Packing and Unpacking
Filelists
Minimum restore information
Levels of Desaster / data loss
Clientside program structure
client side
server side
Sample configuration files (Linux)
|
Introduction to AF's Backup system
==============================================
This file gives a short introduction into AF's backup system, it's architecture
(wow !), the ideas behind it and how it can be used to serve the individual
needs.
Client-Server
Yes, it's a client-server system. The server is a machine, that
has access to some kind of storage media, usually a tape drive. This server
side knows, how to handle this device, how any cartridges are in use and
what to do, when a cartridge gets full or other special cases occur. What
the serverside does not know is anything, that has to do with directory
structures, files, attributes of the stored files or even their names.
This is all handled on the client side. The server only knows data streams.

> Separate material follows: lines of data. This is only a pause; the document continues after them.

Lemma digit_char_val flags d : 0 <= d < 16 -> digit_val (digit_char flags d) = d.
Proof.
  intros Hd. unfold digit_char. assert (d = 0 \/ d = 1 \/ d = 2 \/ d = 3 \/ d = 4 \/ d = 5 \/ d = 6 \/ d = 7 \/ d = 8 \/ d = 9 \/
    d = 10 \/ d = 11 \/ d = 12 \/ d = 13 \/ d = 14 \/ d = 15) as Hc by lia.
  destruct (has flags FLAGS_UPPERCASE); destruct_or! Hc; subst d; reflexivity.
Qed.
Lemma read_digits_snoc base l c : read_digits base (l ++ [c]) = read_digits base l * base + digit_val c.
Proof. unfold read_digits. by rewrite foldl_snoc. Qed.
Lemma read_digits_zeros base n l : read_digits base (zeros n ++ l) = read_digits base l.
Proof. unfold read_digits, zeros. rewrite foldl_app. f_equal. induction (Z.to_nat n) as [|k IH]; [done|]. cbn [replicate foldl]. exact IH. Qed.
Lemma digits_loop_read fuel flags base v buf :
  2 <= base <= 16 -> len buf < 32 -> 32 - len buf <= Z.of_nat fuel -> 0 <= v < base ^ (32 - len buf) ->
  exists D, digits_loop fuel flags base v buf = Ok (D ++ buf) /\ read_digits base D = v /\ Forall (is_digit_of base) D /\
    1 <= len D /\ (forall k, 0 < k -> v < base ^ k -> len D <= k).
Proof.
  intros Hbase. revert v buf. induction fuel as [|fuel IH]; intros v buf Hb Hf Hv; [lia|]. cbn [digits_loop]. rewrite (proj2 (Z.eqb_neq base 0)) by lia.
  pose proof (Z.mod_pos_bound v base ltac:(lia)) as Hm. pose proof (Z.div_mod v base ltac:(lia)) as Hdm.
  rewrite push_ok by done. cbn [mbind result_bind]. set (c := digit_char flags (v mod base)).
  assert (digit_val c = v mod base) as Hc by (apply digit_char_val; lia).
  assert (is_digit_of base c) as Hd by (unfold is_digit_of; lia).
  assert ((v / base =/? 0) = false -> read_digits base [c] = v) as Hlast.
  { intros Hz%negb_false_iff%Z.eqb_eq. unfold read_digits. cbn [foldl]. rewrite Hc. lia. }
  unfold NTOA_SIZE. destruct (v / base =/? 0) eqn:Ez; cbn [andb].
  - apply negb_true_iff, Z.eqb_neq in Ez. pose proof (Z.div_pos v base ltac:(lia) ltac:(lia)) as Hq.
    destruct (Z.eq_dec (len buf) 31) as [E31|Hn31].
    { replace (32 - len buf) with 1 in Hv by lia. rewrite Z.pow_1_r in Hv. rewrite Z.div_small in Ez by lia. done. }
    destruct (Z.ltb_spec (len (c :: buf)) 32) as [Hlt|?]; [|rewrite len_cons in *; lia].
    assert (v / base < base ^ (32 - len (c :: buf))) as Hq2.
    { apply Z.div_lt_upper_bound; [lia|]. rewrite len_cons in *. rewrite <- Z.pow_succ_r by lia. replace (Z.succ _) with (32 - len buf) by lia. apply Hv. }
    destruct (IH (v / base) (c :: buf)) as (D & E & HD & Hall & Hlen & Hk); [done|rewrite len_cons; lia|lia|].
    exists (D ++ [c]). rewrite <- app_assoc. split; [exact E|]. rewrite read_digits_snoc, HD, Hc. split; [lia|].
    split; [apply Forall_app; auto|]. rewrite len_app. change (len [c]) with 1. split; [lia|].
    intros k Hk0 Hvk. destruct (Z.eq_dec k 1) as [->|]. { rewrite Z.div_small in Ez by lia. done. }
    specialize (Hk (k - 1)). enough (len D <= k - 1) by lia. apply Hk; [lia|]. apply Z.div_lt_upper_bound; [lia|].
    rewrite <- Z.pow_succ_r by lia. by replace (Z.succ _) with k by lia.
  - exists [c]. split; [done|]. split; [by apply Hlast|]. split; [auto|]. change (len [c]) with 1. split; [lia|]. lia.
Qed.

(** *** The layout of an integer *)
Definition sign_chars (negative : bool) (flags : Z) : list Z :=
  if negative then ["-"%ch] else if has flags FLAGS_PLUS then ["+"%ch] else if has flags FLAGS_SPACE then [" "%ch] else [].
Lemma push_sign_eq negative flags buf :
  len buf <= 31 -> push_sign negative flags 32 buf = Ok (sign_chars negative flags ++ buf).
Proof.
  intros Hb. unfold push_sign, sign_chars. destruct (Z.ltb_spec (len buf) 32); [|lia].
  destruct negative; [by apply push_ok|]. destruct (has flags FLAGS_PLUS); [by apply push_ok|].
  destruct (has flags FLAGS_SPACE); [by apply push_ok|done].
Qed.
Lemma has_plus_space flags : has flags (FLAGS_PLUS .| FLAGS_SPACE) = has flags FLAGS_PLUS || has flags FLAGS_SPACE.
Proof.
  unfold has. rewrite Z.land_lor_distr_r. destruct (Z.eqb_spec (flags .& FLAGS_PLUS) 0) as [E|E], (Z.eqb_spec (flags .& FLAGS_SPACE) 0) as [E'|E'];
    cbn [negb orb]; rewrite ?E, ?E'; try done; apply negb_true_iff, Z.eqb_neq; rewrite Z.lor_eq_0_iff; tauto.
Qed.
Lemma sign_column negative width flags :
  sign_takes_column negative width flags = (width =/? 0) && (1 <=? len (sign_chars negative flags)).
Proof.
  unfold sign_takes_column, sign_chars. rewrite has_plus_space.
  destruct negative, (has flags FLAGS_PLUS), (has flags FLAGS_SPACE); done.
Qed.
Lemma len_sign negative flags : 0 <= len (sign_chars negative flags) <= 1.
Proof. unfold sign_chars. destruct negative, (has flags FLAGS_PLUS), (has flags FLAGS_SPACE); done. Qed.
Lemma zeros_app a b buf : 0 <= a -> 0 <= b -> zeros a ++ zeros b ++ buf = zeros (a + b) ++ buf.
Proof. intros ? ?. unfold zeros. rewrite app_assoc, <- replicate_add. do 2 f_equal. lia. Qed.
Lemma zeros_max n buf : zeros n ++ buf = zeros (Z.max 0 n) ++ buf.
Proof. destruct (Z.le_gt_cases 0 n); [by rewrite Z.max_r by lia|by rewrite !zeros_nil by lia]. Qed.
(** The digits on the buffer after padding: the zeros the precision and the
    [0] flag ask for, the latter a column short when a sign is to come. *)
Lemma pad_zeros_eq negative prec width flags buf :
  len buf <= 31 -> 0 <= prec <= 31 -> 0 <= width <= 31 ->
  let s := len (sign_chars negative flags) in
  let p := if has flags FLAGS_LEFT then 0 else Z.max 0 (prec - len buf) in
  let z := if negb (has flags FLAGS_LEFT) && has flags FLAGS_ZEROPAD then Z.max 0 (width - s - (len buf + p)) else 0 in
  exists w', pad_zeros negative prec width flags buf = Ok (zeros (z + p) ++ buf, w') /\
    (has flags FLAGS_LEFT = true \/ has flags FLAGS_ZEROPAD = false -> w' = width).
Proof.
  intros Hb Hp Hw s p z. pose proof (len_sign negative flags) as Hs. fold s in Hs. pose proof (len_nonneg buf) as Hb0.
  assert (fits32 buf) as Hf by (unfold fits32; lia). unfold pad_zeros. subst p z.
  destruct (has flags FLAGS_LEFT); [by exists width|]. cbn [negb andb].
  rewrite zeros_while_ok, (Z.min_l prec), zeros_max by (done || lia). cbn [mbind result_bind]. set (p := Z.max 0 (prec - len buf)).
  assert (len (zeros p ++ buf) = p + len buf) as Hlp by (rewrite len_app, len_zeros by lia; done).
  destruct (has flags FLAGS_ZEROPAD); cbn [andb].
  - rewrite sign_column. fold s. set (w' := if _ && _ then width - 1 else width). exists w'. split; [|by intros [?|?]].
    rewrite zeros_while_ok by (unfold fits32; rewrite Hlp; lia). cbn [mbind result_bind]. rewrite Hlp, zeros_max, zeros_app by lia.
    do 4 f_equal. unfold w'. destruct (Z.eqb_spec width 0), (Z.leb_spec 1 s); cbn [negb andb]; lia.
  - exists width. by rewrite Z.add_0_l.
Qed.
Lemma clear_nohash value flags : has flags FLAGS_HASH = false ->
  (if value =? 0 then without flags FLAGS_HASH else flags) = flags.
Proof.
  intros Hh. destruct (value =? 0); [|done]. apply Z.bits_inj'. intros n Hn. unfold without. rewrite Z.land_spec, Z.lnot_spec by done.
  unfold FLAGS_HASH in *. rewrite has_bit in Hh by done. rewrite Z.shiftl_1_l. destruct (Z.eq_dec n 4) as [->|].
  - by rewrite Hh.
  - by rewrite Z.pow2_bits_false, andb_true_r by lia.
Qed.
Lemma ntoa_text_layout `{Abi} value negative base prec width flags :
  has flags FLAGS_HASH = false -> 2 <= base <= 16 -> 0 <= value < base ^ 31 -> 0 <= prec <= 31 -> 0 <= width <= 31 ->
  exists a D b, let sgn := sign_chars negative flags in
    ntoa_text value negative base prec width flags = Ok (spaces a ++ sgn ++ D ++ spaces b) /\
    read_digits base D = value /\ Forall (is_digit_of base) D /\
    len (spaces a ++ sgn ++ D ++ spaces b) = Z.max width (len sgn + len D) /\ len sgn + len D <= 32.
Proof.
  intros Hh Hbase Hv Hp Hw. unfold ntoa_text. rewrite clear_nohash by done. cbv zeta. set (sgn := sign_chars negative flags).
  set (m := if _ || _ then digits_loop _ _ _ _ _ else _).
  assert (exists D0, m = Ok D0 /\ read_digits base D0 = value /\ Forall (is_digit_of base) D0 /\ len D0 <= 31) as (D0 & -> & Hr & HD & Hl0).
  { unfold m. destruct (negb (has flags FLAGS_PRECISION) || (value =/? 0)) eqn:E.
    - destruct (digits_loop_read BUF_FUEL flags base value []) as (D & Ed & Hr & HD & _ & Hk); [done|done|done| |].
      { change (32 - len []) with 32. split; [lia|]. eapply Z.lt_le_trans; [apply Hv|]. apply Z.pow_le_mono_r; lia. }
      exists D. rewrite app_nil_r in Ed. specialize (Hk 31). rewrite Ed. split_and!; try done. apply Hk; lia.
    - exists []. apply orb_false_iff in E as [_ E%negb_false_iff%Z.eqb_eq]. subst value. split_and!; try done. }
  cbn [mbind result_bind]. unfold ntoa_buf. destruct (pad_zeros_eq negative prec width flags D0) as (w' & -> & Hw'); try done.
  cbn [mbind result_bind]. fold sgn in Hw' |- *. set (p := if has flags FLAGS_LEFT then 0 else _). set (z := if _ && _ then Z.max _ _ else 0).
  pose proof (len_sign negative flags) as Hs. fold sgn in Hs. pose proof (len_nonneg D0) as Hd0.
  assert (0 <= p <= 31 /\ len D0 + p <= 31) as [Hp1 Hp2] by (unfold p; destruct (has flags FLAGS_LEFT); lia).
  assert (0 <= z /\ (z = 0 \/ len sgn + (len D0 + p) + z = width)) as [Hz1 Hz2] by (unfold z; destruct (_ && _); lia).
  unfold hash_stage. rewrite Hh. cbn [negb mbind result_bind]. set (D := zeros (z + p) ++ D0).
  assert (len D = z + p + len D0) as HlD by (unfold D; rewrite len_app, len_zeros by lia; lia).
  unfold NTOA_SIZE. rewrite push_sign_eq by lia. fold sgn. cbn [mbind result_bind].
  assert (len (sgn ++ D) = len sgn + len D) as HsD by apply len_app.
  assert (Forall (is_digit_of base) D) as HDD.
  { apply Forall_app. split; [|done]. apply Forall_replicate. split; [done|]. change (digit_val "0"%ch) with 0. lia. }
  set (left := has flags FLAGS_LEFT) in *. set (zp := has flags FLAGS_ZEROPAD) in *.
  exists (if left || zp then 0 else width - (len sgn + len D)), D, (if left then width - (len sgn + len D) else 0).
  split_and!; [|by unfold D; rewrite read_digits_zeros|done| |lia].
  - unfold rev_text. fold left zp. rewrite <- !app_assoc. rewrite HsD, wrapu_small by (unfold u32_ok; lia).
    destruct left, zp; cbn [negb andb orb app]; rewrite ?Hw' by auto; reflexivity.
  - rewrite !len_app. unfold spaces. rewrite !len_replicate.
    unfold z in *. destruct left, zp; cbn [orb negb andb] in *; lia.
Qed.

The client demands from the server the functionality to pass him e.g. the
next bunch of data from the tape, to write a packet to tape or to put in
a certain cartridge and the server performs the actions (hopefully) as
he can. The client knows, how to pack and unpack the files and directories
and on which cartridges and files they are written and can be found. For
this purpose he maintains file lists containing the names of all stored
filesystem entries in a local directory. These filelists are not saved
to the backup if not explicitly configured. Compression is done on the
client side to reduce network traffic and to achieve more safety. If the
packed stream had been compressed, a single wrong bit in the stream would
make the whole rest of the backup useless. Thus the files are compressed
individually on the client side.
Server
Server Identification
An afbackup server is addressed using one of it's hostnames and
a port number. Two services can be configured for each afbackup server:
a single stream and a multi stream server, each serving on a separate port.
It's up to the client, which service it will use. The multi stream server
can handle requests from several clients in parallel (only for saving,
not for restore), thus multiplexing the data stream. This multiplexing
requires some overhead, so the performance of the multi stream service
can be expected worse than the single stream service. For full backups
the single stream server might be preferred, but for incremental backups,
where a client is spending most of the time searching for modified filesystem
entries, the multi stream server might be the service to choose. Then the
possibly several clients can scan their disks in parallel, sending the
data to backup to the server as it is found.
Because the two servers are using the same (sets of) tapes, an additional
identifier is introduced to enable clients to figure out, that they are
speaking to the same server through different services/ports. This together
with the strongly recommended use of a host alias to address the server(s),
makes for being able to move the backup service from one machine to another.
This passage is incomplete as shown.